Instruction Set Architecture (ISA):
The Instruction Set Architecture (ISA) is the part of the processor which is noticeable to the compiler writer or programmer. The ISA serves as the limit amongst hardware and software. We will deeply describe the instruction sets found in several of the microprocessors used today. The ISA of a processor can be explained by using 5 categories:
Operand Storage in the CPU
- Where are the operands reserved other than in memory?
Number of explicit named operands
- How many operands are named in a distinctive instruction?
Can be any no. of ALU instruction operand be located in memory? Or ought to be all operands are kept internally in the CPU?
What type of operations is provided in the ISA.?
Type and size of operands
What is the size and type of per operand and how is it mention?
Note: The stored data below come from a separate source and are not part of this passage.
Definition two_ok (v : Z) : bool := bool_decide (fmt_zero 2 v = two_digits v).
Lemma fmt_two v : 0 ≤ v < 100 → fmt_zero 2 v = two_digits v.
Proof. intros Hv. assert (two_ok v = true) as H%bool_decide_eq_true by (apply (all_from_spec two_ok 100 0); [vm_compute; reflexivity|lia]). done. Qed.
Definition four_ok (v : Z) : bool := bool_decide (fmt_zero 0 v = four_digits v).
Lemma fmt_four v : 1000 ≤ v < 10000 → fmt_zero 0 v = four_digits v.
Proof. intros Hv. assert (four_ok v = true) as H%bool_decide_eq_true by (apply (all_from_spec four_ok (Z.to_nat 9000) 1000); [vm_compute; reflexivity|rewrite Z2Nat.id by lia; lia]). done. Qed.

Lemma emits_eq {A} (x : M Writer NoError A) r o o' : emits x r o → o = o' → emits x r o'.
Proof. by intros H <-. Qed.
Section text.
Context (t : tm).
Lemma emits_end fuel : emits (inner_strftime (S fuel) [] t) true [].
Proof. apply emits_ret. Qed.
Lemma emits_char fuel c f r out : c ≠ 37 → emits (inner_strftime fuel f t) r out → emits (inner_strftime (S fuel) (c :: f) t) r ([c] ++ out).
Proof.
  intros Hc H. cbn [inner_strftime]. rewrite (proj2 (Z.eqb_neq c 37)) by done. cbn [negb]. eapply emits_bind; [by apply emits_write|done].
Qed.
Lemma emits_text fuel c l f r out :
  directive c t = AText l → c ≠ 69 ∧ c ≠ 79 → emits (inner_strftime fuel f t) r out → emits (inner_strftime (S fuel) (37 :: c :: f) t) r (l ++ out).
Proof.
  intros Ed [H1 H2] H. pose proof (directive_ok' c t) as Ha. rewrite Ed in Ha. cbn [action_ok] in Ha. cbn [inner_strftime].
  change (37 =? 37) with true. cbn [negb]. cbv zeta. rewrite (proj2 (Z.eqb_neq c 69)), (proj2 (Z.eqb_neq c 79)) by done. cbn [orb head default drop]. unfold id.
  rewrite Ed. eapply emits_bind; [by apply emits_write|]. done.
Qed.
Lemma emits_recurse fuel c g f o1 r o2 :
  directive c t = ARecurse g → c ≠ 69 ∧ c ≠ 79 → emits (inner_strftime fuel g t) true o1 → emits (inner_strftime fuel f t) r o2 →
  emits (inner_strftime (S fuel) (37 :: c :: f) t) r (o1 ++ o2).
Proof.
  intros Ed [H1 H2] Hg Hf. cbn [inner_strftime]. change (37 =? 37) with true. cbn [negb]. cbv zeta.
  rewrite (proj2 (Z.eqb_neq c 69)), (proj2 (Z.eqb_neq c 79)) by done. cbn [orb head default drop]. unfold id. rewrite Ed.
  eapply emits_bind; [exact Hg|]. done.
Qed.
End text.
(** The text of a date of the years 1000 to 9999, with [%F %T], in a buffer with room for 20 bytes: four digits of the year and two of
    each other field, the month counted from 1. *)
Theorem strftime_iso t buf size :
  valid_tm t → 1000 ≤ year_of t ≤ 9999 → 20 ≤ size ≤ Z.of_nat (length buf) →
  strftime buf size fmt_iso t = Ok (19, iso_text t ++ [0] ++ drop 20 buf).
Proof.
  intros [Hs Hm Hh Hmo Hd _ _ _] Hy Hsz.
  assert (1 ≤ tm_mday t < 100) as Hd'.
  { split; [lia|]. apply twelve in Hmo. revert Hd. destruct (leap_year (year_of t)); repeat destruct Hmo as [->|Hmo]; try rewrite Hmo; eval_calendar; lia. }
  assert (emits (inner_strftime (length fmt_iso + 40) fmt_iso t) true (iso_text t)) as He.
  { assert (wrap_i32 (tm_year t + 1900) = year_of t) as Ey by (unfold wrap_i32, year_of in *; rewrite Z.mod_small; lia).
    assert (wrap_i32 (tm_mon t + 1) = tm_mon t + 1) as Em by (unfold wrap_i32; rewrite Z.mod_small; lia).
    change (length fmt_iso + 40)%nat with 45%nat. unfold fmt_iso. eapply emits_eq.
    { eapply emits_recurse; [reflexivity|done| |eapply emits_char; [done|]; eapply emits_recurse; [reflexivity|done| |apply emits_end]];
        repeat first [apply emits_end|eapply emits_text; [reflexivity|done|]|eapply emits_char; [done|]]. }
    rewrite Ey, Em, fmt_four, !fmt_two by lia. done. }
  rewrite (strftime_emits _ _ _ _ _ _ He) by lia. change (Z.of_nat (length (iso_text t))) with 19. rewrite (proj2 (Z.ltb_lt 19 size)) by lia.
  cbn [andb]. unfold buffer_with. rewrite (proj2 (Z.leb_gt size 1)), bool_decide_false by (done || lia). cbn [orb].
  assert (kept size (iso_text t) = 19%nat) as -> by (unfold kept; change (Z.of_nat (length (iso_text t))) with 19; lia). done.
Qed.

(** [%C] is not the century: in a year that is not a multiple of 100 it is the number of the next one, [21] in 2024. *)
Lemma century_wrong t : 0 < tm_year t < 8100 → tm_year t mod 100 ≠ 0 → century t = year_of t / 100 + 1.
Proof.
  intros Hy Hm. unfold century, year_of. rewrite rem_mod_zero, (proj2 (Z.eqb_neq (tm_year t mod 100) 0)) by lia.
  rewrite Z.quot_div_nonneg by lia. replace (tm_year t + 1900) with (tm_year t + 19 * 100) by lia. rewrite Z.div_add by lia.
  assert (0 ≤ tm_year t / 100 ≤ 81) by (Z.div_mod_to_equations; lia). unfold wrap_i32. rewrite Z.mod_small; lia.
Qed.

(** ** Examples *)

Definition example_tm : tm :=
  {| tm_sec := 5; tm_min := 4; tm_hour := 3; tm_mday := 29; tm_mon := 1; tm_year := 124; tm_wday := 4; tm_yday := 59; tm_isdst := 0 |}.
Lemma example_tm_valid : valid_tm example_tm.
Proof. split; vm_compute; first [reflexivity|split; [discriminate|first [reflexivity|discriminate]]]. Qed.
Lemma strftime_iso_witness :
  strftime (replicate 22 7) 20 fmt_iso example_tm =
    Ok (19, [50; 48; 50; 52; 45; 48; 50; 45; 50; 57; 32; 48; 51; 58; 48; 52; 58; 48; 53; 0; 7; 7]).
Proof. apply (strftime_iso example_tm (replicate 22 7) 20); [exact example_tm_valid|vm_compute; split; discriminate|vm_compute; split; discriminate]. Defined.
(** [%B %C] in a buffer of 6 bytes, of which 5 are given. *)
Lemma strftime_bounded_witness :
  ∃ ok out, strftime (replicate 6 7) 5 [37; 66; 32; 37; 67] example_tm = Ok (0, buffer_with (replicate 6 7) 5 out) ∧
    strftime (replicate 20 7) 20 [37; 66; 32; 37; 67] example_tm = Ok (if ok && (Z.of_nat (length out) <? 20) then Z.of_nat (length out) else 0, buffer_with (replicate 20 7) 20 out)%bool ∧
    out = [70; 101; 98; 117; 97; 114; 121; 32; 50; 49].
Proof.
  destruct (strftime_bounded example_tm [37; 66; 32; 37; 67] example_tm_valid) as (ok & out & H); [unfold INT_MIN, INT_MAX; cbn; lia|].
  destruct (H (replicate 6 7) 5) as [E1 _]; [cbn; lia|]. destruct (H (replicate 20 7) 20) as [E2 _]; [cbn; lia|].
  assert (out = [70; 101; 98; 117; 97; 114; 121; 32; 50; 49]) as Eo.
  { assert (strftime (replicate 20 7) 20 [37; 66; 32; 37; 67] example_tm = Ok (10, [70; 101; 98; 117; 97; 114; 121; 32; 50; 49; 0] ++ replicate 9 7)) as E3 by (vm_compute; reflexivity).
    rewrite E2 in E3. pose proof (f_equal (λ r, match r with Ok x => x.2 | _ => [] end) E3) as E4.
    apply (f_equal (λ r, match r with Ok x => x.1 | _ => 0 end)) in E3. cbn [fst snd] in E3, E4. destruct (ok && (Z.of_nat (length out) <? 20))%bool; [|discriminate E3].
    assert (length out = 10%nat) as Hl by lia. unfold buffer_with in E4. change (20 <=? 1) with false in E4. cbn [orb] in E4.
    case_bool_decide as Hn; [by rewrite Hn in Hl|]. apply (f_equal (take 10)) in E4.
    assert (kept 20 out = 10%nat) as Hk by (unfold kept; lia). rewrite Hk, take_app_le, take_take, take_ge in E4 by (rewrite ?length_take; lia). exact E4. }
  exists ok, out. split; [|split; [exact E2|exact Eo]]. rewrite E1. subst out. by destruct ok.
Defined.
In all the above the most distinctive factor is the first. The most common types of ISAs are as following:
a. Stack: - The operands are put implicitly on top of the stack.
b. Accumulator:-One operand is implicitly mentions in the accumulator.
c. General Purpose Register (GPR) - All operands are explicitly specified, they are either memory locations or registers.
Assembly code of
A = B + C;
in all of the above three architectures:
Notice the fact that every processor may be neatly tagged into any 1 of the above categories. The i8086 contain much instruction that use implicit operands though it has a general register set. The i8051 is another instance, it has four banks of GPRs but most instructions might have the A register as one of its operands.